(* ===== verification/Elf.v ===== *)
(** * Loading programs

    [kernel/elf.hpp] and [elf.cpp]: the checks on an executable file, its segments
    copied into the active address space, the arguments, and the entry to user
    mode.  The file is a buffer of the kernel, whose addresses are physical
    addresses; the segments are written through the page tables, and a write to
    an address that is not mapped is a fault. *)

From S2P Require Import Prelude Message Pages Paging.

Open Scope Z_scope.

(** ** Bytes *)

(** A byte of physical memory. *)
Definition ldb (m : Frames) (p : Z) : Z := ld m (p - p mod 8) / 2 ^ (8 * (p mod 8)) mod 256.
Definition put_byte (k b word : Z) : Z := set_field (8 * k) 8 b word.
Definition stb (p b : Z) (m : Frames) : Frames := st (p - p mod 8) (put_byte (p mod 8) b (ld m (p - p mod 8))) m.

(** Little-endian numbers of [n] bytes. *)
Fixpoint ld_le (n : nat) (m : Frames) (p : Z) : Z :=
  match n with
  | O => 0
  | S n => ldb m p + 256 * ld_le n m (p + 1)
  end.

(** A byte at a virtual address of the active address space. *)
Definition paddr (s : Vm) (a : Z) : option Z := p ← translate s (u64 a); Some (p + u64 a mod PAGE_SIZE).
Definition vload (s : Vm) (a : Z) : option Z := p ← paddr s a; Some (ldb (ram s) p).
Definition vstore (a b : Z) (s : Vm) : option Vm := p ← paddr s a; Some (set_ram (stb p b (ram s)) s).

(** [memcpy] from the kernel, [memset] to zero, and a 64-bit store. *)
Definition copy_out (dest src n : Z) (s : Vm) : option Vm :=
  for_n (Z.to_nat n) 0 (fun i s => vstore (dest + i) (ldb (ram s) (u64 (src + i))) s) s.
Definition zero_out (dest n : Z) (s : Vm) : option Vm := for_n (Z.to_nat n) 0 (fun i s => vstore (dest + i) 0 s) s.
Fixpoint write_bytes (dest : Z) (l : list Z) (s : Vm) : option Vm :=
  match l with
  | [] => Some s
  | b :: l => s ← vstore dest b s; write_bytes (dest + 1) l s
  end.
Definition store_pointer (dest v : Z) (s : Vm) : option Vm := write_bytes dest ((fun k => v / 2 ^ (8 * k) mod 256) <$> seqZ 0 8) s.

(** ** Headers *)

Definition ET_EXEC : Z := 2.
Definition PT_LOAD : Z := 1.

Record elf64_ehdr_t := mkEhdr {
  e_ident : list Z;
  e_type : Z;
  e_entry : Z;
  e_phoff : Z;
  e_phnum : Z;
}.
Definition read_ehdr (m : Frames) (a : Z) : elf64_ehdr_t :=
  mkEhdr ((fun i => ldb m (a + i)) <$> seqZ 0 16) (ld_le 2 m (a + 16)) (ld_le 8 m (a + 24)) (ld_le 8 m (a + 32)) (ld_le 2 m (a + 56)).

Record elf64_phdr_t := mkPhdr {
  p_type : Z;
  p_offset : Z;
  p_vaddr : Z;
  p_filesz : Z;
  p_memsz : Z;
}.
Definition sizeof_phdr : Z := 56.
Definition read_phdr (m : Frames) (a : Z) : elf64_phdr_t :=
  mkPhdr (ld_le 4 m a) (ld_le 8 m (a + 8)) (ld_le 8 m (a + 16)) (ld_le 8 m (a + 32)) (ld_le 8 m (a + 40)).

(** [get_program_header(elf_header)[i]] *)
Definition get_program_header (m : Frames) (elf_header i : Z) : elf64_phdr_t :=
  read_phdr m (u64 (elf_header + e_phoff (read_ehdr m elf_header) + i * sizeof_phdr)).

(** ** Loading *)

Fixpoint first_load (n : nat) (i : Z) (m : Frames) (elf_header : Z) : Z :=
  match n with
  | O => 0
  | S n =>
      let ph := get_program_header m elf_header i in
      if p_type ph =? PT_LOAD then p_vaddr ph else first_load n (i + 1) m elf_header
  end.
Definition get_first_load_addr (m : Frames) (elf_header : Z) : Z := first_load (Z.to_nat (e_phnum (read_ehdr m elf_header))) 0 m elf_header.

Definition is_elf (m : Frames) (elf_header : Z) : bool := bool_decide (take 4 (e_ident (read_ehdr m elf_header)) = [0x7f; 0x45; 0x4c; 0x46]).

(** One segment: its pages, its bytes from the file and zeros behind them. *)
Definition load_segment (elf_header : Z) (ph : elf64_phdr_t) (s : Vm) : option (Z * Vm) :=
  let num_pages := u64 (p_memsz ph + PAGE_SIZE - 1) / PAGE_SIZE in
  '(e, s) ← setup_page_tables (p_vaddr ph) num_pages true s;
  if IS_ERR e then Some (e, s)
  else
    s ← copy_out (p_vaddr ph) (elf_header + p_offset ph) (p_filesz ph) s;
    s ← zero_out (p_vaddr ph + p_filesz ph) (u64 (p_memsz ph - p_filesz ph)) s;
    Some (err OK, s).

(** The loop; the headers are read again in every round, and there are less than
    65536 of them. *)
Fixpoint copy_segments (fuel : nat) (i elf_header : Z) (s : Vm) : option (Z * Vm) :=
  if e_phnum (read_ehdr (ram s) elf_header) <=? i then Some (err OK, s)
  else
    match fuel with
    | O => fault
    | S fuel =>
        let ph := get_program_header (ram s) elf_header i in
        if negb (p_type ph =? PT_LOAD) then copy_segments fuel (i + 1) elf_header s
        else '(e, s) ← load_segment elf_header ph s; if IS_ERR e then Some (e, s) else copy_segments fuel (i + 1) elf_header s
    end.
Definition MAX_PHNUM : nat := Z.to_nat 65535.
Definition copy_load_segment (elf_header : Z) (s : Vm) : option (Z * Vm) := copy_segments MAX_PHNUM 0 elf_header s.

Definition load_elf (elf_header : Z) (s : Vm) : option (Z * Vm) :=
  if negb (e_type (read_ehdr (ram s) elf_header) =? ET_EXEC) then Some (err ERR_INVALID_ARG, s)
  else if get_first_load_addr (ram s) elf_header <? 0xffff800000000000 then Some (err ERR_INVALID_ARG, s)
  else copy_load_segment elf_header s.

(** ** Arguments *)

(** The state of [make_args]: [argc] and [arg_buf_index]. *)
Record Args := mkArgs { argc : Z; arg_buf_index : Z }.

(** [strncpy(dest, s, n)]: at most [n] bytes, padded with zeros to [n]. *)
Definition strncpy (dest : Z) (str : list Z) (n : Z) (s : Vm) : option Vm :=
  write_bytes dest (take (Z.to_nat n) (str ++ replicate (Z.to_nat n) 0)) s.

Section args.
Context (argv argv_len arg_buf arg_buf_len : Z).

Definition push_to_argv (str : list Z) (a : Args) (s : Vm) : option (Args * Vm) :=
  if (argv_len <=? argc a) || (arg_buf_len <=? arg_buf_index a) then Some (a, s)
  else
    s ← store_pointer (argv + 8 * argc a) (arg_buf + arg_buf_index a) s;
    s ← strncpy (arg_buf + arg_buf_index a) str (arg_buf_len - arg_buf_index a) s;
    Some (mkArgs (argc a + 1) (arg_buf_index a + lenz str + 1), s).

Fixpoint skip_spaces (p : list Z) : list Z := match p with c :: p' => if c =? 32 then skip_spaces p' else p | [] => [] end.
Fixpoint split_word (p : list Z) : list Z * list Z :=
  match p with
  | [] => ([], [])
  | c :: p' => if c =? 32 then ([], p) else let (arg, rest) := split_word p' in (c :: arg, rest)
  end.

(** The outer loop over the bytes of the string; each round consumes a byte. *)
Fixpoint scan_args (fuel : nat) (p : list Z) (a : Args) (s : Vm) : option (Args * Vm) :=
  match fuel with
  | O => fault
  | S fuel =>
      let p := skip_spaces p in
      match p with
      | [] => Some (a, s)
      | _ =>
          let (arg, rest) := split_word p in
          '(a, s) ← push_to_argv arg a s;
          match rest with
          | [] => Some (a, s)
          | _ :: rest => scan_args fuel rest a s
          end
      end
  end.

(** [args] without its terminator, or [None] for a null pointer. *)
Definition make_args (command : list Z) (args : option (list Z)) (s : Vm) : option (Z * Vm) :=
  '(a, s) ← push_to_argv command (mkArgs 0 0) s;
  match args with
  | None => Some (argc a, s)
  | Some p => '(a, s) ← scan_args (S (length p)) p a s; Some (argc a, s)
  end.
End args.

(** ** Execution *)

Definition ARGV_ADDR : Z := 0xfffffffffffff000.
Definition ARG_V_LEN : Z := 32.
Definition STACK_SIZE : Z := PAGE_SIZE * 8.
Definition STACK_ADDR : Z := 0xfffffffffffff000 - STACK_SIZE.
Definition USER_HEAP_BASE : Z := 0xffffa00000000000.
Definition USER_HEAP_SIZE : Z := 1024 * 1024.

(** The arguments of [enter_user_mode], which does not return. *)
Record UserEntry := mkEnter { ue_argc : Z; ue_argv : Z; ue_rip : Z; ue_rsp : Z }.

(** [None] inside when the function returns to its caller; the file buffer is free
    in all cases. *)
Definition exec_elf (buffer : Z) (name : list Z) (args : option (list Z)) (s : Vm) : option (option UserEntry * Vm) :=
  if negb (is_elf (ram s) buffer) then Some (None, s)
  else
    '(e, s) ← load_elf buffer s;
    if IS_ERR e then Some (None, s)
    else
      let elf_entry := e_entry (read_ehdr (ram s) buffer) in
      '(e, s) ← setup_page_tables ARGV_ADDR 1 true s;
      if IS_ERR e then Some (None, s)
      else
        let arg_buf := ARGV_ADDR + ARG_V_LEN * 8 in
        '(n, s) ← make_args ARGV_ADDR ARG_V_LEN arg_buf (PAGE_SIZE - ARG_V_LEN * 8) name args s;
        '(e, s) ← setup_page_tables STACK_ADDR (STACK_SIZE / PAGE_SIZE) true s;
        if IS_ERR e then Some (None, s)
        else
          '(e, s) ← setup_page_tables USER_HEAP_BASE (USER_HEAP_SIZE / PAGE_SIZE) true s;
          if IS_ERR e then Some (None, s)
          else Some (Some (mkEnter n ARGV_ADDR elf_entry (STACK_ADDR + STACK_SIZE - 8)), s).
■ ■ ■ ■ ■ ■ ■
* Your objective *
In the data above, find the line that contains "copied into the", then reproduce exactly every line from the first line through that line.

* Completed exercise *
(* ===== verification/Elf.v ===== *)
(** * Loading programs

    [kernel/elf.hpp] and [elf.cpp]: the checks on an executable file, its segments
    copied into the active address space, the arguments, and the entry to user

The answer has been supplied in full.